A similar process has been followed for conducting the tweets sentiment analysis assessment for the NHS COVID19 tweets. All English language tweets were considered for this analysis while considering the geolocation and the origins of these tweets. Positive, negative and neutral sentiments scoring have been adopted to offer the needed perspective regarding data polarity for official NHS engagement on this social media platform. Out of the total 435 official tweets captured over three months, 377 tweets came as positive, 12 tweets neutral sentiments, and 46 tweets were negative sentiments. Figure 6 provides the distribution of these tweets, in which the engagement sentiment about the NHS COVID19 app appears to be positive. The outcome of this analysis verifies how the NHS aimed to maintain a positive engagement strategy to encourage and facilitate the use of this digital proximity application.

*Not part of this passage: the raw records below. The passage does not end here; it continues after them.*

(** A capital outside ASCII is reported as an invalid character instead. *)
(* @func internal/layer/scaffold.go validateLayerName *)
Definition validateLayerName (name : string) : option error :=
  if String.eqb name "" then Some (Errorf "layer name cannot be empty" [])
  else if negb (String.eqb (to_lower name) name) then Some (Errorf "layer name %q must be lowercase" [AStr name])
  else if contains "_" name then Some (Errorf "layer name %q must use hyphens, not underscores" [AStr name])
  else if has_prefix "-" name || has_suffix "-" name then
    Some (Errorf "layer name %q must not start or end with hyphen" [AStr name])
  else match first_bad_char name with
  | Some c => Some (Errorf "layer name %q contains invalid character %q: only lowercase letters, numbers, and hyphens allowed"
      [AStr name; AStr (String c "")])
  | None => None
  end.

(** * Scaffolding *)

(** [None] for a list that is nil. *)
(* @type internal/layer/scaffold.go ScaffoldOptions *)
Record ScaffoldOptions : Type := mkScaffold {
  so_name : string; so_type : string; so_output : string; so_description : string; so_version : string;
  so_dependencies : option (list string); so_provides : option (list string); so_force : bool }.

(* @type internal/layer/scaffold.go ScaffoldResult *)
Record ScaffoldResult : Type := mkScaffolded { sr_dir : string; sr_files : list string; sr_dirs : list string }.

Definition nl : string := bytes [10].
Definition quoted (s : string) : string := bytes [34] +:+ s +:+ bytes [34].
Definition lines (l : list string) : string := join nl l.

(** The items of a list of the template, or an empty list. *)
Definition yaml_items (l : list string) : string :=
  match l with [] => nl +:+ "  []" | _ => String.concat "" ((λ s, nl +:+ "  - " +:+ quoted s) <$> l) end +:+ nl.

(** The template of layer.yaml, executed. *)
(* @src internal/layer/scaffold.go:229-273 layerYAMLTemplate *)
Definition layerYAMLTemplate (name type description version : string) (dependencies provides : list string) : string :=
  lines ["# " +:+ name +:+ " Layer"; "# " +:+ description; "#"; "# Type: " +:+ type; "# Version: " +:+ version; "";
    "name: " +:+ quoted name; "version: " +:+ quoted version; "sha256: " +:+ quoted ""; "size_mb: 0";
    "description: " +:+ quoted description; "type: " +:+ quoted type; "";
    "dependencies:" +:+ yaml_items dependencies;
    "provides:" +:+ yaml_items provides; "";
    "# List key files provided by this layer"; "# Example:"; "# - path: " +:+ quoted "/usr/bin/example"; "#   mode: " +:+ quoted "0755";
    "files: []"; ""; "systemd:"; "  enable: []"; "  mask: []"; ""; "config_schema:";
    "  # Define configuration options for this layer"; "  # example_option:"; "  #   type: string";
    "  #   default: " +:+ quoted "value"; "  #   description: " +:+ quoted "Example configuration option"; ""].

(* @src internal/layer/scaffold.go:312-330 postInstallHookTemplate *)
Definition postInstallHookTemplate (name : string) : string :=
  lines ["#!/bin/bash"; "# " +:+ name +:+ " Layer - Post-Install Hook";
    "# This script runs after the layer rootfs is extracted to the target image."; "#";
    "# Environment variables available:"; "#   LAYER_NAME - Name of this layer"; "#   LAYER_VERSION - Version of this layer";
    "#   ROOTFS_PATH - Path to the mounted rootfs"; "#   CONFIG_* - Layer config values from manifest"; "";
    "set -euo pipefail"; ""; "echo " +:+ quoted ("[" +:+ name +:+ "] Running post-install hook..."); "";
    "# Add your post-install steps here"; "# Example: Create symlinks, set permissions, generate configs"; "";
    "echo " +:+ quoted ("[" +:+ name +:+ "] Post-install completed successfully"); ""].

(** The checked fields of layer.yaml. *)
(* @type internal/layer/validate.go LayerSpec *)
Record LayerSpec : Type := mkSpec {
  ls_name : string; ls_version : string; ls_sha256 : string; ls_description : string; ls_type : string;
  ls_dependencies : list string; ls_provides : list string }.

(* @src internal/layer/validate.go:14-24 ValidationSeverity *)
Inductive ValidationSeverity : Type := SeverityError | SeverityWarning | SeverityInfo.
#[global] Instance severity_eq_dec : EqDecision ValidationSeverity.
Proof. solve_decision. Defined.

(* @type internal/layer/validate.go ValidationIssue *)
Record ValidationIssue : Type := mkIssue { vi_severity : ValidationSeverity; vi_field : string; vi_message : message; vi_suggestion : string }.

(* @type internal/layer/validate.go ValidationResult *)
Record ValidationResult : Type := mkVResult { vl_path : string; vl_valid : bool; vl_issues : list ValidationIssue; vl_spec : option LayerSpec }.

Definition of_severity (s : ValidationSeverity) (r : ValidationResult) : list ValidationIssue :=
  List.filter (λ i, bool_decide (vi_severity i = s)) (vl_issues r).
(* @func internal/layer/validate.go Errors *)
Definition Errors : ValidationResult → list ValidationIssue := of_severity SeverityError.
(* @func internal/layer/validate.go Warnings *)
Definition Warnings : ValidationResult → list ValidationIssue := of_severity SeverityWarning.
(* @func internal/layer/validate.go Info *)
Definition Info : ValidationResult → list ValidationIssue := of_severity SeverityInfo.

Definition one (b : bool) (i : ValidationIssue) : list ValidationIssue := if b then [i] else [].

(** [filepath.Base]. *)
Fixpoint drop_slashes (s : string) : string := match s with String a s' => if Ascii.eqb a slash then drop_slashes s' else s | EmptyString => "" end.
Definition filepath_base (p : string) : string :=
  if String.eqb p "" then "."
  else
    let stripped := string_rev (drop_slashes (string_rev p)) in
    if String.eqb stripped "" then "/" else default "" (last (split_on slash stripped)).

(* @func internal/layer/validate.go validateSpecRequiredFields *)
Definition validateSpecRequiredFields (spec : LayerSpec) (layerPath : string) : list ValidationIssue :=
  (if String.eqb (ls_name spec) "" then
     [mkIssue SeverityError "name" (Text "Layer name is required") "Add 'name: 'your-layer-name'' to layer.yaml"]
   else
     match validateLayerName (ls_name spec) with
     | Some err => [mkIssue SeverityError "name" (Sprintf "%v" [AShow err]) "Use lowercase letters, numbers, and hyphens only"]
     | None => []
     end ++
     one (negb (String.eqb (ls_name spec) (filepath_base layerPath)))
       (mkIssue SeverityWarning "name" (Sprintf "Layer name %q does not match directory name %q" [AStr (ls_name spec); AStr (filepath_base layerPath)])
          "Rename directory to match layer name or update layer.yaml")) ++
  one (String.eqb (ls_version spec) "")
    (mkIssue SeverityError "version" (Text "Layer version is required") "Add 'version: '1.0.0'' to layer.yaml") ++
  (if String.eqb (ls_type spec) "" then
     [mkIssue SeverityError "type" (Text "Layer type is required") "Add 'type: '<type>'' where type is one of: [base runtime feature application]"]
   else one (negb (IsValidLayerType (ls_type spec)))
     (mkIssue SeverityError "type" (Sprintf "Invalid layer type %q" [AStr (ls_type spec)]) "Use one of: [base runtime feature application]")).

(** An issue for every empty entry of a list, with its index. *)
Definition empty_entries (field message suggestion : string) (l : list string) : list ValidationIssue :=
  concat (imap (λ i s, one (String.eqb s "")
    (mkIssue SeverityError (field +:+ "[" +:+ fmt_d (Z.of_nat i) +:+ "]") (Text message) suggestion)) l).

(* @func internal/layer/validate.go validateSpecDependencies *)
Definition validateSpecDependencies (spec : LayerSpec) : list ValidationIssue :=
  empty_entries "dependencies" "Empty dependency string" "Remove empty dependency or provide a valid layer name" (ls_dependencies spec).

(* @func internal/layer/validate.go validateSpecProvides *)
Definition validateSpecProvides (spec : LayerSpec) : list ValidationIssue :=
  match ls_provides spec with
  | [] => [mkIssue SeverityWarning "provides" (Text "Layer provides no capabilities")
             "Add capabilities this layer provides (e.g., 'python', 'nodejs')"]
  | l => empty_entries "provides" "Empty provides string" "Remove empty provides entry or provide a valid capability name" l
  end.

Section Package.
Context `{LE : LEnv} (yaml : string → result LayerSpec) (title : string → string) (getwd : result string).

(** A file that is written by a template: created, filled, closed, and removed again
    when that fails. *)
Definition close_file : LM (option error) := fresh le_fault.

(* @func internal/layer/scaffold.go createLayerYAML *)
Definition create_from_template (path content : string) (mode : Z) : LM (option error) :=
  checked (os_Create path mode) (λ err, Some (Errorf "create file %s: %w" [AStr path; AWrap err])) (
  let* e := os_Fill path content in
  match e with
  | Some err =>
      let* cerr := close_file in
      let* rerr := os_Remove path in
      ret (Some match cerr, rerr with
        | Some cerr, Some rerr => Errorf "execute template for %s: %v; close error: %v; cleanup error: %w" [AStr path; AShow err; AShow cerr; AWrap rerr]
        | Some cerr, None => Errorf "execute template for %s: %v; close error: %w" [AStr path; AShow err; AWrap cerr]
        | None, Some rerr => Errorf "execute template for %s: %v; cleanup error: %w" [AStr path; AShow err; AWrap rerr]
        | None, None => Errorf "execute template for %s: %w" [AStr path; AWrap err]
        end)
  | None =>
      let* e := close_file in
      match e with
      | None => ret None
      | Some err =>
          let* rerr := os_Remove path in
          ret (Some match rerr with
            | Some rerr => Errorf "close file %s: %v; cleanup error: %w" [AStr path; AShow err; AWrap rerr]
            | None => Errorf "close file %s: %w" [AStr path; AWrap err]
            end)
      end
  end).

(* @func internal/layer/scaffold.go createPostInstallHook *)
Definition createPostInstallHook (path name : string) : LM (option error) := create_from_template path (postInstallHookTemplate name) 493.

Fixpoint make_dirs (dirs : list string) : LM (option error) :=
  match dirs with
  | [] => ret None
  | dir :: dirs => checked (os_MkdirAll dir 493) (λ err, Some (Errorf "create directory %s: %w" [AStr dir; AWrap err])) (make_dirs dirs)
  end.

(** The options with what is left open filled in: version, dependencies, provides,
    description. *)
(* @src internal/layer/scaffold.go:128-141 ScaffoldLayer *)
Definition filled (o : ScaffoldOptions) : string * string * list string * list string :=
  (if String.eqb (so_version o) "" then "0.1.0" else so_version o,
   if String.eqb (so_description o) "" then title (so_type o) +:+ " layer for NanoFuse microVMs" else so_description o,
   default (DefaultDependencies (so_type o)) (so_dependencies o),
   default (DefaultProvides (so_type o) (so_name o)) (so_provides o)).

Definition layer_yaml (o : ScaffoldOptions) : string :=
  let '(version, description, dependencies, provides) := filled o in
  layerYAMLTemplate (so_name o) (so_type o) description version dependencies provides.

(* @src internal/layer/scaffold.go:153-204 ScaffoldLayer *)
Definition scaffold_in (o : ScaffoldOptions) (outputDir : string) : LM (result ScaffoldResult) :=
  let layerDir := filepath_join [outputDir; so_name o] in
  let* st := os_Stat layerDir in
  if is_Ok st && negb (so_force o) then ret (Err (Errorf "layer directory already exists: %s (use --force to overwrite)" [AStr layerDir]))
  else
    let dirs := [layerDir; filepath_join [layerDir; "rootfs"]; filepath_join [layerDir; "hooks"]; filepath_join [layerDir; "tests"]] in
    let yamlPath := filepath_join [layerDir; "layer.yaml"] in
    let hookPath := filepath_join [layerDir; "hooks"; "post-install.sh"] in
    let keep dir := filepath_join [layerDir; dir; ".gitkeep"] in
    let keep_file dir k := checked (os_WriteFile (keep dir) "" 420) (λ err, Err (Errorf "create .gitkeep in %s: %w" [AStr dir; AWrap err])) k in
    checked (make_dirs dirs) Err (
    checked (create_from_template yamlPath (layer_yaml o) 438) (λ err, Err (Errorf "create layer.yaml: %w" [AWrap err])) (
    checked (createPostInstallHook hookPath (so_name o)) (λ err, Err (Errorf "create post-install hook: %w" [AWrap err])) (
    keep_file "rootfs" (keep_file "tests" (
    ret (Ok (mkScaffolded layerDir [yamlPath; hookPath; keep "rootfs"; keep "tests"] dirs))))))).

For the word frequencies analysis for the NHS COVID19 app tweets, the word cloud generated, in Fig. 7, detailed how many of these tweets were directed towards positively engaging with users about this app’s contribution towards safeguarding public health, safety and security. The words “privacy” and “protect” were the most common words highlighting the importance of the need to be active and help protect the community, stay alert, and stop the infection rates from rising.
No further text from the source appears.